Described as a “10-year overnight success story”, Goodnature’s growth has been underpinned by a strong focus on design and innovation.
“From the beginning, we knew we needed to challenge the way pest control was being done,” Goodnature co-founder Craig Bond says.
It seemed that the loss of biodiversity was completely preventable if we could think critically about the current solutions and come up with alternatives that we could make work.
“We needed to come up with something that would help the country scale up its eradication effort – and to do that we needed to make the technology better and better all the time - keep refining it.
“It was clear to me that we should be the ones to improve this thing, not our competition, or another country - we needed to lead that.”
Goodnature’s latest innovation – tiny single-use biodegradable rat traps, which can be dropped in relatively high densities from a drone or helicopter - recently received a $1.3 million development grant from Government.
Still in development, the shuttle-cock-sized prototypes will biodegrade over a couple of months, leaving no waste or toxins.
It’s an approach to innovation and problem solving that is winning the company broad support.
“Goodnature’s overall approach to innovation and design - their constant effort to do better – to stay ahead of the competition and constantly find ways to make the traps more efficient and more effective – really makes them a standout,” ANZ New Zealand Managing Director of Business Banking Lorraine Mapu says.

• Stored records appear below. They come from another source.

Lemma quiet_state_grows p d0 w w' : state_grows w w' → quiet p d0 w → quiet p d0 w'.
Proof.
  intros Hsg ([Hg Hm] & Hd & Hz).
  pose proof (state_grows_heap _ _ Hsg) as Hh.
  pose proof (state_grows_masters _ _ Hsg) as Hmw.
  destruct Hsg as [_ Hq]. specialize (Hq p).
  split; [split|split].
  - by rewrite Hh.
  - rewrite Hmw. intros Ht. specialize (Hm Ht). rewrite Hh.
    assert (∀ i, master_at w' i = master_at w i) as Hat
      by (intros; unfold master_at; by rewrite Hmw).
    destruct Hq as [->|(Hn & mp & -> & Hmp)].
    + destruct (state w !! p); intros; eapply Hm; eauto; by rewrite <- Hat.
    + rewrite Hn in Hm. simpl. intros i m -> Hi. rewrite Hat in Hi.
      eapply Hm; [|done]. intros Hf. discriminate Hmp.
      unfold wants_master. rewrite Hf. simpl. by rewrite andb_false_r.
  - by rewrite Hh.
  - intros s Hs. destruct Hq as [Hq|(Hn & mp & Hs' & _)].
    + apply Hz. by rewrite <- Hq.
    + rewrite Hs' in Hs. injection Hs as <-. simpl. by rewrite Hd.
Qed.

Lemma quiet_ext p d0 w w' :
  heap w' = heap w → master_weights w' = master_weights w → state w' = state w →
  quiet p d0 w → quiet p d0 w'.
Proof.
  intros Hh Hm Hs. unfold quiet, resolved_grad_absent, master_at.
  by rewrite Hh, Hm, Hs.
Qed.

Lemma quiet_run_kernel B p d0 c w :
  (∀ r, r ∈ concat (k_lists c) → ref_owner r ≠ Some p) →
  quiet p d0 w → quiet p d0 (run_kernel B c w).
Proof.
  intros Hr ([Hg Hm] & Hd & Hz).
  pose proof (run_kernel_tensors_only B c w) as Hto.
  pose proof (tensors_only_grows _ _ Hto) as Hgr.
  assert (heap (run_kernel B c w) p = heap w p) as Hh.
  { apply run_kernel_heap_other. intros r Hin Hp. by eapply Hr, ref_owner_param. }
  assert (state (run_kernel B c w) !! p = state w !! p) as Hs.
  { apply run_kernel_state_other. intros r Hin Hp. by eapply Hr, ref_owner_state. }
  split; [split|split].
  - by rewrite Hh.
  - rewrite (grows_truthy _ _ Hgr), Hs, Hh. intros Ht. specialize (Hm Ht).
    assert (∀ i m', master_at (run_kernel B c w) i = Some m' →
              ∃ m, master_at w i = Some m ∧ mw_grad m' = mw_grad m) as Hat.
    { intros i m' Hi. destruct (master_at w i) as [m|] eqn:Em.
      - destruct (grows_master_at _ _ _ _ Hgr Em) as (m'' & Hm'' & _ & Hgm).
        exists m. split; [done|]. congruence.
      - rewrite (grows_master_at_None _ _ _ Hgr Em) in Hi. done. }
    destruct (state w !! p).
    + intros i m' Hi Hm'. destruct (Hat _ _ Hm') as (m & ? & ->). eauto.
    + intros Hne i m' Hm'. destruct (Hat _ _ Hm') as (m & ? & ->). eauto.
  - by rewrite Hh.
  - by rewrite Hs.
Qed.

Lemma step_group_quiet B gs i k p d0 w :
  quiet p d0 w → quiet p d0 (res_world (step_group B gs i k w)).
Proof.
  intros HQ. rewrite step_group_eq.
  destruct (param_groups w !! i) as [g|] eqn:Hi; [|done].
  destruct (group.params g) as [|p0 rest] eqn:Hp; [done|]. cbv zeta.
  set (w1 := set_param_groups _ w).
  assert (quiet p d0 w1) as HQ1 by (by apply (quiet_ext p d0 w)).
  pose proof (classify_loop_state_grows (p0 :: rest) (k, empty_buckets) w1) as Hsg.
  destruct (for_each classify (p0 :: rest) (k, empty_buckets) w1) as [s w2|e w2] eqn:Hrun;
    simpl in Hsg; [|by eapply quiet_state_grows].
  assert (∀ r, r ∈ refs (snd s) → ref_owner r ≠ Some p) as Hrefs.
  { apply (classify_loop_prefix
             (λ _ b, ∀ r, r ∈ refs b → ref_owner r ≠ Some p)
             (p0 :: rest) (k, empty_buckets) w1) with (w' := w2);
      [|by intros r Hr; apply elem_of_nil in Hr|done].
    intros pre q post b b' w1' _ Hg1' Hsome Happ _ Hb r Hr.
    destruct (appended_refs _ _ _ _ _ Happ Hr) as [?|[Hq [->| ->]]]; [auto|done|].
    intros [= ->]. apply Hq. apply absent_p_grad_of; [|done].
    by destruct (quiet_state_grows p d0 _ _ Hg1' HQ1). }
  pose proof (quiet_state_grows p d0 _ _ Hsg HQ1) as HQ2.
  edestruct (dispatch_inv (quiet p d0) B gs i) as (w3 & -> & H3); [| |exact H3].
  - destruct (capturable w2); [|done]. by apply (quiet_ext p d0 w2).
  - intros w3 c H3 Hl _. apply quiet_run_kernel.
    + intros r Hr. apply Hrefs. by eapply launches_refs.
    + by apply (quiet_ext p d0 w3).
Qed.

Lemma step_quiet B gs p d0 w :
  quiet p d0 w → quiet p d0 (res_world (step B None gs w)).
Proof.
  intros HQ.
  assert (quiet p d0 (res_world
            (for_each (step_group B gs) (seq 0 (length (param_groups w))) 0%nat w))) as H.
  { refine (for_each_closure (step_group B gs) (λ a b, quiet p d0 a → quiet p d0 b)
              _ _ _ _ 0%nat w HQ); [done|auto|].
    intros x s0 w0. apply step_group_quiet. }
  rewrite step_eq. by destruct (for_each _ _ _ _).
Qed.

(** C7: a parameter for which no update call finds a gradient keeps its
    value, and its moments, once created, are zero, after any number of
    update calls, whatever the weight decay; before the first call the
    parameter has no moments or zero moments. *)
Theorem no_gradient_no_change B p w w' :
  (∀ s, state w !! p = Some s →
     exp_avg s = zeros_like (data (heap w p)) ∧
     exp_avg_sq s = zeros_like (data (heap w p))) →
  quiet_run B p w w' →
  data (heap w' p) = data (heap w p) ∧
  ∀ s, state w' !! p = Some s →
    exp_avg s = zeros_like (data (heap w p)) ∧
    exp_avg_sq s = zeros_like (data (heap w p)).
Proof.
  intros H0 Hrun. induction Hrun as [|w1 w2 gs Hrun IH [Hd Hs] Hg]; [done|].
  destruct IH as [IH1 IH2].
  destruct (step_quiet B gs p (data (heap w p)) w2) as (_ & H1 & H2); [|done].
  split; [done|]. split; [congruence|]. intros s. rewrite Hs. apply IH2.
Qed.

Lemma is_pending_grows w w' q : grows w w' → is_pending w q = true → is_pending w' q = true.
Proof.
  intros Hg. unfold is_pending. destruct (state w !! q) as [s|] eqn:Hs.
  { by rewrite (grows_p_grad_of _ _ _ _ Hg Hs). }
  unfold p_grad_of, p_master_of at 1. rewrite Hs.
  rewrite (ss_grad _ _ (gr_heap _ _ Hg q)).
  destruct (grad (heap w q)); [|by destruct (truthy _)]. intros _. simpl.
  destruct (truthy (master_weights w')); [|done].
  destruct (p_master_of w' q) as [[i m]|]; [|done]. by destruct (mw_grad m).
Qed.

“We’ve always seen the potential in what they are doing - not just for the country, but also for the wider world – and have always taken the time to understand and support the business.”
A recent survey conducted by the Department of Conservation shows just over a quarter of New Zealanders aged over 18 have set up a predator trap in their garden, with another third of Kiwis interested in doing so.
Goodnature sees this strong interest in trapping as part of a growing sense of collective responsibility when it comes to protecting the country’s biodiversity.
“We see that people doing this in their backyards as a gateway to doing more considerate things to the wider environment," Van Dam says.
“We want to make trapping as simple as recycling – so there's no reason for us all not to get involved.”